La méthode est ailleurs : un prévisionnel de reprise, on ne le construit pas, on le retraite. Cet article part des bilans du cédant et déroule, sur un cas chiffré suivi de bout en bout, le chemin complet : les six corrections à appliquer au compte de résultat, la reconstruction du prévisionnel sur trois ans, et le seul calcul qui décide vraiment — l'entreprise que vous rachetez peut-elle rembourser elle-même la dette qui sert à l'acheter ?

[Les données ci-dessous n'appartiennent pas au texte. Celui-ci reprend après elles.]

Definition codec_RspWriteStreamClose : codec RspWriteStreamClose :=
  mkCodec RspWriteStreamClose (fun W _ d => WriteRspWriteStreamCloseToWriter d) ReadRspWriteStreamCloseFromReader GetRspWriteStreamCloseRequiredSize.

#[global] Instance codec_RspWriteStreamClose_ok : CodecOk fields_RspWriteStreamClose codec_RspWriteStreamClose.
Proof.
  codec_ok codec_RspWriteStreamClose fields_RspWriteStreamClose (@WriteRspWriteStreamCloseToWriter) ReadRspWriteStreamCloseFromReader GetRspWriteStreamCloseRequiredSize.
Qed.

(** ** Reading the payload into a buffer *)

Lemma with_buffer_CmdSetXAttrStruct :
  with_buffer ReadCmdSetXAttrStructFromReader ReadCmdSetXAttrStructFromReaderWithBuffer CmdSetXAttr_Value.
Proof. with_buffer_ok. Qed.

Lemma with_buffer_CmdWriteAtStruct :
  with_buffer ReadCmdWriteAtStructFromReader ReadCmdWriteAtStructFromReaderWithBuffer CmdWriteAt_Data.
Proof. with_buffer_ok. Qed.

Lemma with_buffer_CmdWriteStreamDataStruct :
  with_buffer ReadCmdWriteStreamDataStructFromReader ReadCmdWriteStreamDataStructFromReaderWithBuffer CmdWriteStreamData_Data.
Proof. with_buffer_ok. Qed.

Lemma with_buffer_CmdWriteStreamOpenStruct :
  with_buffer ReadCmdWriteStreamOpenStructFromReader ReadCmdWriteStreamOpenStructFromReaderWithBuffer CmdWriteStreamOpen_Data.
Proof. with_buffer_ok. Qed.

Lemma with_buffer_CmdWriteStruct :
  with_buffer ReadCmdWriteStructFromReader ReadCmdWriteStructFromReaderWithBuffer CmdWrite_Data.
Proof. with_buffer_ok. Qed.

Lemma with_buffer_RspGetXAttr :
  with_buffer ReadRspGetXAttrFromReader ReadRspGetXAttrFromReaderWithBuffer RspGetXAttr_Data.
Proof. with_buffer_ok. Qed.

Lemma with_buffer_RspListXAttr :
  with_buffer ReadRspListXAttrFromReader ReadRspListXAttrFromReaderWithBuffer RspListXAttr_Data.
Proof. with_buffer_ok. Qed.

Lemma with_buffer_RspRead :
  with_buffer ReadRspReadFromReader ReadRspReadFromReaderWithBuffer RspRead_Data.
Proof. with_buffer_ok. Qed.

Lemma with_buffer_RspReadAt :
  with_buffer ReadRspReadAtFromReader ReadRspReadAtFromReaderWithBuffer RspReadAt_Data.
Proof. with_buffer_ok. Qed.

Lemma with_buffer_RspReadDir :
  with_buffer ReadRspReadDirFromReader ReadRspReadDirFromReaderWithBuffer RspReadDir_Data.
Proof. with_buffer_ok. Qed.
Definition GetCmdSetXAttrStructRequiredSize (d : CmdSetXAttrStruct) : Z :=
  len (CmdSetXAttr_Path d) + len (CmdSetXAttr_Key d) + len (CmdSetXAttr_Value d) + 8.
Definition WriteCmdSetXAttrStructToWriter {W} `{Writer W} (d : CmdSetXAttrStruct) : SE goerror W unit :=
  WriteStrToWriter_amd64 (CmdSetXAttr_Path d) ;;
  w_Write (mem 4 (CmdSetXAttr_Flag d)) ;;
  WriteStrToWriter_amd64 (CmdSetXAttr_Key d) ;;
  w_Write (CmdSetXAttr_Value d) ;;
  mret tt.
Definition ReadCmdSetXAttrStructFromReader : RM CmdSetXAttrStruct :=
  v_Path ← ReadStrFromReader_amd64;
  m_Flag ← ReadFull 4;
  let v_Flag := of_mem m_Flag in
  v_Key ← ReadStrFromReader_amd64;
  v_Value ← ReadAll;
  mret (mkCmdSetXAttrStruct v_Path v_Flag v_Key v_Value).
Definition ReadCmdSetXAttrStructFromReaderWithBuffer (dataBuf : nat) : RM CmdSetXAttrStruct :=
  v_Path ← ReadStrFromReader_amd64;
  m_Flag ← ReadFull 4;
  let v_Flag := of_mem m_Flag in
  v_Key ← ReadStrFromReader_amd64;
  v_Value ← readAllToBuffer dataBuf;
  mret (mkCmdSetXAttrStruct v_Path v_Flag v_Key v_Value).

Definition GetCmdSymLinkStructRequiredSize (d : CmdSymLinkStruct) : Z :=
  len (CmdSymLink_TargetPath d) + len (CmdSymLink_FilePath d) + 4.
Definition WriteCmdSymLinkStructToWriter {W} `{Writer W} (d : CmdSymLinkStruct) : SE goerror W unit :=
  WriteStrToWriter_amd64 (CmdSymLink_TargetPath d) ;;
  WriteStrToWriter_amd64 (CmdSymLink_FilePath d) ;;
  mret tt.
Definition ReadCmdSymLinkStructFromReader : RM CmdSymLinkStruct :=
  v_TargetPath ← ReadStrFromReader_amd64;
  v_FilePath ← ReadStrFromReader_amd64;
  mret (mkCmdSymLinkStruct v_TargetPath v_FilePath).

Definition GetCmdSyncStructRequiredSize (d : CmdSyncStruct) : Z :=
  4.
Definition WriteCmdSyncStructToWriter {W} `{Writer W} (d : CmdSyncStruct) : SE goerror W unit :=
  w_Write (mem 4 (CmdSync_FD d)) ;;
  mret tt.
Definition ReadCmdSyncStructFromReader : RM CmdSyncStruct :=
  m_FD ← ReadFull 4;
  let v_FD := of_mem m_FD in
  mret (mkCmdSyncStruct v_FD).

Definition GetCmdWriteAtStructRequiredSize (d : CmdWriteAtStruct) : Z :=
  len (CmdWriteAt_Data d) + 12.
Definition WriteCmdWriteAtStructToWriter {W} `{Writer W} (d : CmdWriteAtStruct) : SE goerror W unit :=
  w_Write (mem 4 (CmdWriteAt_FD d)) ;;
  w_Write (mem 8 (CmdWriteAt_Offset d)) ;;
  w_Write (CmdWriteAt_Data d) ;;
  mret tt.
Definition ReadCmdWriteAtStructFromReader : RM CmdWriteAtStruct :=
  m_FD ← ReadFull 4;
  let v_FD := of_mem m_FD in
  m_Offset ← ReadFull 8;
  let v_Offset := of_mem m_Offset in
  v_Data ← ReadAll;
  mret (mkCmdWriteAtStruct v_FD v_Offset v_Data).
Definition ReadCmdWriteAtStructFromReaderWithBuffer (dataBuf : nat) : RM CmdWriteAtStruct :=
  m_FD ← ReadFull 4;
  let v_FD := of_mem m_FD in
  m_Offset ← ReadFull 8;
  let v_Offset := of_mem m_Offset in
  v_Data ← readAllToBuffer dataBuf;
  mret (mkCmdWriteAtStruct v_FD v_Offset v_Data).

Definition GetCmdWriteStreamDataStructRequiredSize (d : CmdWriteStreamDataStruct) : Z :=
  len (CmdWriteStreamData_Data d) + 1.
Definition WriteCmdWriteStreamDataStructToWriter {W} `{Writer W} (d : CmdWriteStreamDataStruct) : SE goerror W unit :=
  w_Write (mem 1 (CmdWriteStreamData_IsEnd d)) ;;
  w_Write (CmdWriteStreamData_Data d) ;;
  mret tt.
Definition ReadCmdWriteStreamDataStructFromReader : RM CmdWriteStreamDataStruct :=
  m_IsEnd ← ReadFull 1;
  let v_IsEnd := of_mem m_IsEnd in
  v_Data ← ReadAll;
  mret (mkCmdWriteStreamDataStruct v_IsEnd v_Data).
Definition ReadCmdWriteStreamDataStructFromReaderWithBuffer (dataBuf : nat) : RM CmdWriteStreamDataStruct :=
  m_IsEnd ← ReadFull 1;
  let v_IsEnd := of_mem m_IsEnd in
  v_Data ← readAllToBuffer dataBuf;
  mret (mkCmdWriteStreamDataStruct v_IsEnd v_Data).

Definition GetCmdWriteStreamOpenStructRequiredSize (d : CmdWriteStreamOpenStruct) : Z :=
  len (CmdWriteStreamOpen_Data d) + 12.
Definition WriteCmdWriteStreamOpenStructToWriter {W} `{Writer W} (d : CmdWriteStreamOpenStruct) : SE goerror W unit :=
  w_Write (mem 4 (CmdWriteStreamOpen_FD d)) ;;
  w_Write (mem 8 (CmdWriteStreamOpen_Offset d)) ;;
  w_Write (CmdWriteStreamOpen_Data d) ;;
  mret tt.
Definition ReadCmdWriteStreamOpenStructFromReader : RM CmdWriteStreamOpenStruct :=
  m_FD ← ReadFull 4;
  let v_FD := of_mem m_FD in
  m_Offset ← ReadFull 8;
  let v_Offset := of_mem m_Offset in
  v_Data ← ReadAll;
  mret (mkCmdWriteStreamOpenStruct v_FD v_Offset v_Data).
Definition ReadCmdWriteStreamOpenStructFromReaderWithBuffer (dataBuf : nat) : RM CmdWriteStreamOpenStruct :=
  m_FD ← ReadFull 4;
  let v_FD := of_mem m_FD in
  m_Offset ← ReadFull 8;
  let v_Offset := of_mem m_Offset in
  v_Data ← readAllToBuffer dataBuf;
  mret (mkCmdWriteStreamOpenStruct v_FD v_Offset v_Data).

Definition GetCmdWriteStructRequiredSize (d : CmdWriteStruct) : Z :=
  len (CmdWrite_Data d) + 4.
Definition WriteCmdWriteStructToWriter {W} `{Writer W} (d : CmdWriteStruct) : SE goerror W unit :=
  w_Write (mem 4 (CmdWrite_FD d)) ;;
  w_Write (CmdWrite_Data d) ;;
  mret tt.
Definition ReadCmdWriteStructFromReader : RM CmdWriteStruct :=
  m_FD ← ReadFull 4;
  let v_FD := of_mem m_FD in
  v_Data ← ReadAll;
  mret (mkCmdWriteStruct v_FD v_Data).
Definition ReadCmdWriteStructFromReaderWithBuffer (dataBuf : nat) : RM CmdWriteStruct :=
  m_FD ← ReadFull 4;
  let v_FD := of_mem m_FD in
  v_Data ← readAllToBuffer dataBuf;
  mret (mkCmdWriteStruct v_FD v_Data).

Definition GetDirentRequiredSize (d : Dirent) : Z :=
  len (Dirent_Name d) + GetTimespecRequiredSize (Dirent_MTime d) + 15.
Definition WriteDirentToWriter {W} `{Writer W} (d : Dirent) : SE goerror W unit :=
  WriteStrToWriter_amd64 (Dirent_Name d) ;;
  w_Write (mem 8 (Dirent_Size d)) ;;
  WriteTimespecToWriter (Dirent_MTime d) ;;
  w_Write (mem 4 (Dirent_Mode d)) ;;
  w_Write (mem 1 (Dirent_Owner d)) ;;
  mret tt.
Definition ReadDirentFromReader : RM Dirent :=
  v_Name ← ReadStrFromReader_amd64;
  m_Size ← ReadFull 8;
  let v_Size := of_mem m_Size in
  v_MTime ← ReadTimespecFromReader;
  m_Mode ← ReadFull 4;
  let v_Mode := of_mem m_Mode in
  m_Owner ← ReadFull 1;
  let v_Owner := of_mem m_Owner in
  mret (mkDirent v_Name v_Size v_MTime v_Mode v_Owner).

Definition GetRspAllocateRequiredSize (d : RspAllocate) : Z :=
  0.
Definition WriteRspAllocateToWriter {W} `{Writer W} (d : RspAllocate) : SE goerror W unit :=
  mret tt.
Definition ReadRspAllocateFromReader : RM RspAllocate :=
  mret (mkRspAllocate).

Definition GetRspCloneFileRangeRequiredSize (d : RspCloneFileRange) : Z :=
  0.
Definition WriteRspCloneFileRangeToWriter {W} `{Writer W} (d : RspCloneFileRange) : SE goerror W unit :=
  mret tt.
Definition ReadRspCloneFileRangeFromReader : RM RspCloneFileRange :=
  mret (mkRspCloneFileRange).

Definition GetRspCloseRequiredSize (d : RspClose) : Z :=
  0.
Definition WriteRspCloseToWriter {W} `{Writer W} (d : RspClose) : SE goerror W unit :=
  mret tt.
Definition ReadRspCloseFromReader : RM RspClose :=
  mret (mkRspClose).

Definition GetRspCopyFileRangeRequiredSize (d : RspCopyFileRange) : Z :=
  8.
Definition WriteRspCopyFileRangeToWriter {W} `{Writer W} (d : RspCopyFileRange) : SE goerror W unit :=
  w_Write (mem 8 (RspCopyFileRange_Copied d)) ;;
  mret tt.
Definition ReadRspCopyFileRangeFromReader : RM RspCopyFileRange :=
  m_Copied ← ReadFull 8;
  let v_Copied := of_mem m_Copied in
  mret (mkRspCopyFileRange v_Copied).

Definition GetRspErrorRequiredSize (d : RspError) : Z :=
  len (RspError_Desc d) + 2.
Definition WriteRspErrorToWriter {W} `{Writer W} (d : RspError) : SE goerror W unit :=
  WriteStrToWriter_amd64 (RspError_Desc d) ;;
  mret tt.
Definition ReadRspErrorFromReader : RM RspError :=
  v_Desc ← ReadStrFromReader_amd64;
  mret (mkRspError v_Desc).

Definition GetRspFsStatRequiredSize (d : RspFsStat) : Z :=
  24.
Definition WriteRspFsStatToWriter {W} `{Writer W} (d : RspFsStat) : SE goerror W unit :=
  w_Write (mem 8 (RspFsStat_Total d)) ;;
  w_Write (mem 8 (RspFsStat_Free d)) ;;
  w_Write (mem 8 (RspFsStat_Available d)) ;;
  mret tt.
Definition ReadRspFsStatFromReader : RM RspFsStat :=
  m_Total ← ReadFull 8;
  let v_Total := of_mem m_Total in
  m_Free ← ReadFull 8;
  let v_Free := of_mem m_Free in
  m_Available ← ReadFull 8;
  let v_Available := of_mem m_Available in
  mret (mkRspFsStat v_Total v_Free v_Available).

Definition GetRspGetAttrRequiredSize (d : RspGetAttr) : Z :=
  GetFileInfoRequiredSize (RspGetAttr_FI d) + 0.
Definition WriteRspGetAttrToWriter {W} `{Writer W} (d : RspGetAttr) : SE goerror W unit :=
  WriteFileInfoToWriter (RspGetAttr_FI d) ;;
  mret tt.
Definition ReadRspGetAttrFromReader : RM RspGetAttr :=
  v_FI ← ReadFileInfoFromReader;
  mret (mkRspGetAttr v_FI).

Definition GetRspGetFileLockRequiredSize (d : RspGetFileLock) : Z :=
  GetFileLockInfoRequiredSize (RspGetFileLock_FileLock d) + 0.
Definition WriteRspGetFileLockToWriter {W} `{Writer W} (d : RspGetFileLock) : SE goerror W unit :=
  WriteFileLockInfoToWriter (RspGetFileLock_FileLock d) ;;
  mret tt.
Definition ReadRspGetFileLockFromReader : RM RspGetFileLock :=
  v_FileLock ← ReadFileLockInfoFromReader;
  mret (mkRspGetFileLock v_FileLock).

Definition GetRspGetXAttrRequiredSize (d : RspGetXAttr) : Z :=
  len (RspGetXAttr_Data d) + 0.
Definition WriteRspGetXAttrToWriter {W} `{Writer W} (d : RspGetXAttr) : SE goerror W unit :=
  w_Write (RspGetXAttr_Data d) ;;
  mret tt.
Definition ReadRspGetXAttrFromReader : RM RspGetXAttr :=
  v_Data ← ReadAll;
  mret (mkRspGetXAttr v_Data).
Definition ReadRspGetXAttrFromReaderWithBuffer (dataBuf : nat) : RM RspGetXAttr :=
  v_Data ← readAllToBuffer dataBuf;
  mret (mkRspGetXAttr v_Data).

Definition GetRspLinkRequiredSize (d : RspLink) : Z :=
  0.
Definition WriteRspLinkToWriter {W} `{Writer W} (d : RspLink) : SE goerror W unit :=
  mret tt.
Definition ReadRspLinkFromReader : RM RspLink :=
  mret (mkRspLink).

Definition GetRspListXAttrRequiredSize (d : RspListXAttr) : Z :=
  len (RspListXAttr_Data d) + 0.
Definition WriteRspListXAttrToWriter {W} `{Writer W} (d : RspListXAttr) : SE goerror W unit :=
  w_Write (RspListXAttr_Data d) ;;
  mret tt.
Definition ReadRspListXAttrFromReader : RM RspListXAttr :=
  v_Data ← ReadAll;
  mret (mkRspListXAttr v_Data).
Definition ReadRspListXAttrFromReaderWithBuffer (dataBuf : nat) : RM RspListXAttr :=
  v_Data ← readAllToBuffer dataBuf;
  mret (mkRspListXAttr v_Data).

Definition GetRspMkdirRequiredSize (d : RspMkdir) : Z :=
  0.
Definition WriteRspMkdirToWriter {W} `{Writer W} (d : RspMkdir) : SE goerror W unit :=
  mret tt.
Definition ReadRspMkdirFromReader : RM RspMkdir :=
  mret (mkRspMkdir).

Definition GetRspOpenRequiredSize (d : RspOpen) : Z :=
  4.
Definition WriteRspOpenToWriter {W} `{Writer W} (d : RspOpen) : SE goerror W unit :=
  w_Write (mem 4 (RspOpen_FD d)) ;;
  mret tt.
Definition ReadRspOpenFromReader : RM RspOpen :=
  m_FD ← ReadFull 4;
  let v_FD := of_mem m_FD in
  mret (mkRspOpen v_FD).

Definition GetRspReadRequiredSize (d : RspRead) : Z :=
  len (RspRead_Data d) + 0.
Definition WriteRspReadToWriter {W} `{Writer W} (d : RspRead) : SE goerror W unit :=
  w_Write (RspRead_Data d) ;;
  mret tt.
Definition ReadRspReadFromReader : RM RspRead :=
  v_Data ← ReadAll;
  mret (mkRspRead v_Data).
Definition ReadRspReadFromReaderWithBuffer (dataBuf : nat) : RM RspRead :=
  v_Data ← readAllToBuffer dataBuf;
  mret (mkRspRead v_Data).

Definition GetRspReadAtRequiredSize (d : RspReadAt) : Z :=
  len (RspReadAt_Data d) + 0.
Definition WriteRspReadAtToWriter {W} `{Writer W} (d : RspReadAt) : SE goerror W unit :=
  w_Write (RspReadAt_Data d) ;;
  mret tt.
Definition ReadRspReadAtFromReader : RM RspReadAt :=
  v_Data ← ReadAll;
  mret (mkRspReadAt v_Data).
Definition ReadRspReadAtFromReaderWithBuffer (dataBuf : nat) : RM RspReadAt :=
  v_Data ← readAllToBuffer dataBuf;
  mret (mkRspReadAt v_Data).

Definition GetRspReadDirRequiredSize (d : RspReadDir) : Z :=
  len (RspReadDir_Data d) + 0.
Definition WriteRspReadDirToWriter {W} `{Writer W} (d : RspReadDir) : SE goerror W unit :=
  w_Write (RspReadDir_Data d) ;;
  mret tt.
Definition ReadRspReadDirFromReader : RM RspReadDir :=
  v_Data ← ReadAll;
  mret (mkRspReadDir v_Data).
Definition ReadRspReadDirFromReaderWithBuffer (dataBuf : nat) : RM RspReadDir :=
  v_Data ← readAllToBuffer dataBuf;
  mret (mkRspReadDir v_Data).

Definition GetRspReadLinkRequiredSize (d : RspReadLink) : Z :=
  len (RspReadLink_TargetPath d) + 2.
Definition WriteRspReadLinkToWriter {W} `{Writer W} (d : RspReadLink) : SE goerror W unit :=
  WriteStrToWriter_amd64 (RspReadLink_TargetPath d) ;;
  mret tt.
Definition ReadRspReadLinkFromReader : RM RspReadLink :=
  v_TargetPath ← ReadStrFromReader_amd64;
  mret (mkRspReadLink v_TargetPath).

Pourquoi une reprise n'a rien à voir avec une création
Le contexte de marché explique pourquoi les banques traitent ces dossiers différemment. Selon Bpifrance Création, 370 000 entreprises françaises de 1 à 4 999 salariés pourraient être transmises d'ici 2030, soit près de 3 millions d'emplois concernés. Pourtant, seules 26 000 transmissions ont été réalisées en 2024, contre un potentiel annuel de 74 000. Le décalage tient en grande partie à la préparation : 70 % des dirigeants prévoyant une transmission à plus d'un an n'ont pas encore commencé la leur.
Traduction pour vous : vous arriverez souvent face à une cible dont les comptes n'ont jamais été préparés pour la vente. Personne n'a normalisé quoi que ce soit. C'est votre travail.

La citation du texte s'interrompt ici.